[Records from a collection]
(** Assigning to the optional: to its value, or a new one. *)
Definition WithThreadParameters (tp : D) (x : HealthMonitorBuilder) (w : FFI.t) : outcome (HealthMonitorBuilder * HealthMonitorBuilder * D * FFI.t) :=
  '(new_tp, old_tp, w1) ← match thread_parameters_ x with
    | Some cur => assign cur tp w
    | None => let '(n, o) := move tp in Ret (n, o, w)
    end;
  let '(new, old) := move_health_builder (mkHealthBuilder (health_monitor_builder_handle_ x) (supervisor_api_cycle_ms_ x) (internal_processing_cycle_ms_ x) (Some new_tp)) in
  Ret (new, old, old_tp, w1).

(** [HealthMonitor] is its handle. *)
Definition Build (answer : Z) (x : HealthMonitorBuilder) (w : FFI.t) : outcome ((option nat + Z) * HealthMonitorBuilder * FFI.t) :=
  let '(handle, d1) := DropByRust (health_monitor_builder_handle_ x) in
  h ← (match handle with Some h => Ret h | None => Abort AssertionFailed end);
  '(tp_handle, tp1) ← match thread_parameters_ x with
    | Some tp => let '(r, tp1) := DropByRust tp in match r with Some b => Ret (Some b, Some tp1) | None => Abort AssertionFailed end
    | None => Ret (None, None)
    end;
  '(result, hm, w1) ← FFI.build (Some h) (supervisor_api_cycle_ms_ x) (internal_processing_cycle_ms_ x) tp_handle answer w;
  Ret (if (result =? kSuccess)%Z then inl hm else inr result,
       mkHealthBuilder d1 (supervisor_api_cycle_ms_ x) (internal_processing_cycle_ms_ x) tp1, w1).

Definition destroy_health_builder (x : HealthMonitorBuilder) (w : FFI.t) : outcome FFI.t :=
  w1 ← match thread_parameters_ x with Some tp => destroy tp w | None => Ret w end;
  destroy (health_monitor_builder_handle_ x) w1.

Definition GetMonitor (m : monitor_kind) (tag : string) (answer : Z) (health_monitor_ : option nat) (w : FFI.t) : outcome ((D + Z) * FFI.t) :=
  '(result, ret, w1) ← FFI.get KHealthMonitor health_monitor_ tag (KMonitor m) answer w;
  Ret (match ret with
       | Some b => if (result =? kSuccess)%Z then inl (make b (KMonitor m)) else inr result
       | None => inr result
       end, w1).

Definition GetDeadlineMonitor : string -> Z -> option nat -> FFI.t -> outcome ((D + Z) * FFI.t) := GetMonitor MDeadline.
Definition GetHeartbeatMonitor : string -> Z -> option nat -> FFI.t -> outcome ((D + Z) * FFI.t) := GetMonitor MHeartbeat.
Definition GetLogicMonitor : string -> Z -> option nat -> FFI.t -> outcome ((D + Z) * FFI.t) := GetMonitor MLogic.

Definition StartHealth (answer : Z) (health_monitor_ : option nat) (w : FFI.t) : outcome FFI.t :=
  '(result, w1) ← FFI.borrow KHealthMonitor health_monitor_ health_start answer w; _ ← assert (result =? kSuccess)%Z; Ret w1.

Definition destroy_health (health_monitor_ : option nat) (w : FFI.t) : outcome FFI.t :=
  match health_monitor_ with Some h => '(_, w1) ← FFI.destroy KHealthMonitor (Some h) w; Ret w1 | None => Ret w end.

Definition assign_health (this other : option nat) (w : FFI.t) : outcome (option nat * option nat * FFI.t) :=
  w1 ← destroy_health this w; Ret (other, None, w1).

End Wrappers.

(** ** Programs that use the interface *)

Module Client.
Import DroppableFFIHandle Wrappers.

(** The objects of the program, by the name of the variable.  A guard refers to its deadline by name. *)
Inductive obj :=
| OBuilder (m : monitor_kind) (d : D)
| OThread (d : D)
| OHealthBuilder (x : HealthMonitorBuilder)
| OHealth (health_monitor_ : option nat)
| OMonitor (m : monitor_kind) (d : D)
| ODeadline (x : Deadline)
| OGuard (was_stopped_ : bool) (deadline_ : option nat).

Record t := mk { objs : gmap nat obj; ffi : FFI.t }.
Definition initial : t := mk ∅ (FFI.mk ∅ []).

Inductive op :=
| NewDeadlineBuilder | NewHeartbeatBuilder (range : TimeRange.t) | NewLogicBuilder (initial_state : string) | NewThreadParameters | NewHealthBuilder
| DoAddDeadline (v : nat) (tag : string) (range : TimeRange.t) (answer : Z)
| DoAddState (v : nat) (state : string) (allowed : list string) (answer : Z)
| DoScheduler (v : nat) (sp : Z * Z) (answer : Z) | DoAffinity (v : nat) (cpus : list Z) (answer : Z) | DoStackSize (v : nat) (size : Z) (answer : Z)
| DoAddMonitor (v : nat) (tag : string) (monitor : nat)
| DoInternalCycle (v : nat) (count : Z) | DoSupervisorCycle (v : nat) (count : Z) | DoThreadParameters (v thread_parameters : nat)
| DoBuild (v : nat) (answer : Z)
| DoGetMonitor (v : nat) (m : monitor_kind) (tag : string) (answer : Z) | DoStartHealth (v : nat) (answer : Z)
| DoGetDeadline (v : nat) (tag : string) (answer : Z) | DoStart (v : nat) (answer : Z) | DoStop (v : nat)
| DoHeartbeat (v : nat) (answer : Z) | DoTransition (v : nat) (state : string) (answer : Z) | DoState (v : nat) (answer : Z)
| Move (v : nat) | Assign (v other : nat) | Destroy (v : nat).

(** A new variable. *)
Definition put (o : obj) (m : gmap nat obj) : gmap nat obj := <[fresh (dom m) := o]> m.

(** The answer of a chaining method: the result in a new variable, the emptied object in its place. *)
Definition chained (v : nat) (o : D -> obj) (r : outcome (D * D * FFI.t)) (s : t) : outcome t :=
  '(new, old, w) ← r; Ret (mk (put (o new) (<[v := o old]> (objs s))) w).
Definition template_new (r : TimeRange) (state_index : nat) : DeadlineTemplate := mkTemplate r false state_index.
Definition acquire_deadline (t : DeadlineTemplate) : option TimeRange * DeadlineTemplate :=
  if is_in_use t then (None, t) else (Some (range t), mkTemplate (range t) true (assigned_state_index t)).
Definition release_template (t : DeadlineTemplate) : DeadlineTemplate := mkTemplate (range t) false (assigned_state_index t).

Record DeadlineMonitorInner := mkInner {
  monitor_tag : string;
  monitor_starting_point : Z;
  deadlines : gmap string DeadlineTemplate;
  active_deadlines : list (string * Z)
}.

Definition set_deadlines (m : gmap string DeadlineTemplate) (i : DeadlineMonitorInner) : DeadlineMonitorInner :=
  mkInner (monitor_tag i) (monitor_starting_point i) m (active_deadlines i).
Definition set_active (l : list (string * Z)) (i : DeadlineMonitorInner) : DeadlineMonitorInner :=
  mkInner (monitor_tag i) (monitor_starting_point i) (deadlines i) l.

(** A [Deadline]; its reference to the monitor is the argument of its operations. *)
Record Deadline := mkDeadline { deadline_range : TimeRange; deadline_tag : string; state_index : nat }.

(** [DeadlineMonitorBuilder] *)
Notation Builder := (gmap string TimeRange).
Definition add_deadline (tag : string) (r : TimeRange) (b : Builder) : Builder := <[tag := r]> b.

Definition inner_new `{!IterOrder string} (tag : string) (config : Builder) (now : Z) : DeadlineMonitorInner :=
  let entries := iter_order config in
  mkInner tag now
    (list_to_map (imap (fun index '(deadline_tag, r) => (deadline_tag, template_new r index)) entries))
    ((fun '(deadline_tag, _) => (deadline_tag, DEADLINE_STATE_STOPPED)) <$> entries).
Definition build `{!IterOrder string} (tag : string) (b : Builder) (now : Z) : DeadlineMonitorInner := inner_new tag b now.
Lemma collectable_dec h : (forall k, collectable (slots k h)) \/ exists k, ~ collectable (slots k h).
Proof.
  assert (Hd : forall m : containers nat, collectable m \/ ~ collectable m).
  { intros m. destruct (decide (map_Forall (fun _ c => Is_true (match c with Some (Taken _) => true | _ => false end)) m)) as [Hm|Hm]; [left|right].
    - intros tag c E. specialize (Hm tag c E). destruct c as [[]|]; [done|eauto|done].
    - intros Hc. apply Hm. intros tag c E. by destruct (Hc tag c E) as [p ->]. }
  destruct (Hd (slots WDeadline h)); [|by right; eexists]. destruct (Hd (slots WHeartbeat h)); [|by right; eexists].
  destruct (Hd (slots WLogic h)); [|by right; eexists]. left. by intros [].
Qed.

(** ** Sessions *)

(** The calls of a client, in any order, and what they answer; a panic ends the session. *)
Inductive call := Get (k : which) (tag : string) | Start (identifier : option string) (link_created : bool) (clock : Z).
Inductive reply := Given (m : option nat) | Started (e : option HealthMonitorError).

Definition answer `{!IterOrder string} (c : call) (h : HealthMonitor) : outcome (reply * HealthMonitor) :=
  match c with
  | Get k tag => let '(m, h') := get k tag h in Ret (Given m, h')
  | Start identifier link_created clock => '(e, h') ← start_internal identifier link_created clock h; Ret (Started e, h')
  end.

Fixpoint session `{!IterOrder string} (l : list call) (h : HealthMonitor) : outcome (list reply * HealthMonitor) :=
  match l with
  | [] => Ret ([], h)
  | c :: rest => '(r, h1) ← answer c h; '(rs, h2) ← session rest h1; Ret (r :: rs, h2)
  end.
Lemma threads_main ok status s s' : threads_ok s = true -> main_step ok status s = Some s' -> threads_ok s' = true.
Proof.
  destruct s as [st ap jo p hd ma pe td ev en]. unfold threads_ok.
  destruct p as [| | | | | | | | |k|k|sent k|k|]; cbn; intros Hi Hs;
    repeat match type of Hs with context [match ?x with _ => _ end] => destruct x end; simplify_eq; cbn in *; try done;
    try destruct hd; cbn in *; try done; by repeat (match goal with b : bool |- _ => destruct b end; cbn in *; try done).
Qed.

Lemma threads_handler ok s s' : threads_ok s = true -> handle_signal ok s = Some s' -> threads_ok s' = true.
Proof.
  destruct s as [st ap jo p hd ma pe td ev en]. unfold threads_ok, handle_signal.
  destruct hd as [| |got| |got app|]; cbn; intros Hi Hs; try (destruct ap, got); cbn in *;
    repeat match type of Hs with context [match ?x with _ => _ end] => destruct x end; simplify_eq; cbn in *; try done;
    destruct p; cbn in *; try done; by repeat (match goal with b : bool |- _ => destruct b end; cbn in *; try done).
Qed.

Lemma threads_sigterm s : threads_ok s = true -> threads_ok (sigterm s) = true.
Proof.
  destruct s as [st ap jo p hd ma pe td ev en]. unfold threads_ok, sigterm.
  destruct ma; cbn; [|done]. destruct p, hd; cbn; try done; by repeat (match goal with b : bool |- _ => destruct b end; cbn in *; try done).
Qed.

Lemma seen_main ok status s s' : threads_ok s = true -> seen_ok s -> main_step ok status s = Some s' -> seen_ok s'.
Proof.
  intros Ht (h & l & He & Hh & Hl & Hn) Hs. destruct s as [st ap jo p hd ma pe td ev en]; cbn in *. unfold seen_ok.
  destruct p as [| | | | | | | | |k|k|sent k|k|]; cbn in *;
    repeat match type of Hs with context [match ?x with _ => _ end] => destruct x eqn:? end; simplify_eq; cbn in *;
    rewrite ?app_nil_r in *; try by (eexists h, _; rewrite ?app_nil_r).
  - exists h, [Initialized status]. apply Z.eqb_eq in Heqb as ->. done.
  - exists h, [Initialized status]. apply Z.eqb_neq in Heqb. split_and!; try done. by apply attempt_refused.
  - exists h, [Initialized 0; ReportedRunning; Started st]. rewrite <- !app_assoc. split_and!; try done. exists st. split; [|done]. intros H%bool_decide_eq_true. auto.
  - destruct Hl as (stopped & Hs & ->). exists h, [Initialized 0; ReportedRunning; Started stopped; Ran status]. rewrite <- app_assoc. split_and!; try done. by apply attempt_ran.
  - by exists h, l.
  - by exists h, l.
  - by exists h, l.
  - by exists h, l.
  - exists (h ++ l ++ [Returned z]), []. rewrite app_nil_r, <- app_assoc. split_and!; try done; [by constructor|].
    intros _. unfold threads_ok in Ht. destruct hd; cbn in Ht; rewrite ?andb_false_r in Ht; try done. by destruct ap, st.
Qed.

(EXERCISE DETAILS): In the data above, find the line that contains "as [Hm|Hm]; [left|right]." and the line that contains "Inductive reply := Given". Repeat exactly those lines and every line between them, and only those.

(RESULT):
  { intros m. destruct (decide (map_Forall (fun _ c => Is_true (match c with Some (Taken _) => true | _ => false end)) m)) as [Hm|Hm]; [left|right].
    - intros tag c E. specialize (Hm tag c E). destruct c as [[]|]; [done|eauto|done].
    - intros Hc. apply Hm. intros tag c E. by destruct (Hc tag c E) as [p ->]. }
  destruct (Hd (slots WDeadline h)); [|by right; eexists]. destruct (Hd (slots WHeartbeat h)); [|by right; eexists].
  destruct (Hd (slots WLogic h)); [|by right; eexists]. left. by intros [].
Qed.

(** ** Sessions *)

(** The calls of a client, in any order, and what they answer; a panic ends the session. *)
Inductive call := Get (k : which) (tag : string) | Start (identifier : option string) (link_created : bool) (clock : Z).
Inductive reply := Given (m : option nat) | Started (e : option HealthMonitorError).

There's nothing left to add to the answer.